--- EXERCISE ---
Your job with the data below is to output exactly the lines from the one holding "order in which" down to the one holding "at that point and ends the run.", both included, and no others.

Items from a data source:

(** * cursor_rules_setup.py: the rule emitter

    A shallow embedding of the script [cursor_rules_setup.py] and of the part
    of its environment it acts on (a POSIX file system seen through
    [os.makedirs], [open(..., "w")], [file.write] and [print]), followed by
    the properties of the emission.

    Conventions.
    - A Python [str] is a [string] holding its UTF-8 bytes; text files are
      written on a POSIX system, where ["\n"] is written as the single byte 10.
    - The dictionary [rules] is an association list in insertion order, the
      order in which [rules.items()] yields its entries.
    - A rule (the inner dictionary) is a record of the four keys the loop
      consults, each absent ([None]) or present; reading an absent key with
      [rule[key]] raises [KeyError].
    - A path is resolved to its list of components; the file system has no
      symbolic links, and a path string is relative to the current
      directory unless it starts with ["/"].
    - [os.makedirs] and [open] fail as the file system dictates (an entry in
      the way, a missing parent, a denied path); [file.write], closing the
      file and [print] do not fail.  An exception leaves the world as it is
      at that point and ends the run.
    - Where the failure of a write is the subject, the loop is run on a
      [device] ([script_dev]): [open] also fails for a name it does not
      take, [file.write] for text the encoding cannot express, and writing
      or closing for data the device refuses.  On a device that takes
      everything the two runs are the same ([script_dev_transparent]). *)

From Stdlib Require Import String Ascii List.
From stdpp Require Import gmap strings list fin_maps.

--- WRITTEN RESPONSE ---
      order in which [rules.items()] yields its entries.
    - A rule (the inner dictionary) is a record of the four keys the loop
      consults, each absent ([None]) or present; reading an absent key with
      [rule[key]] raises [KeyError].
    - A path is resolved to its list of components; the file system has no
      symbolic links, and a path string is relative to the current
      directory unless it starts with ["/"].
    - [os.makedirs] and [open] fail as the file system dictates (an entry in
      the way, a missing parent, a denied path); [file.write], closing the
      file and [print] do not fail.  An exception leaves the world as it is
      at that point and ends the run.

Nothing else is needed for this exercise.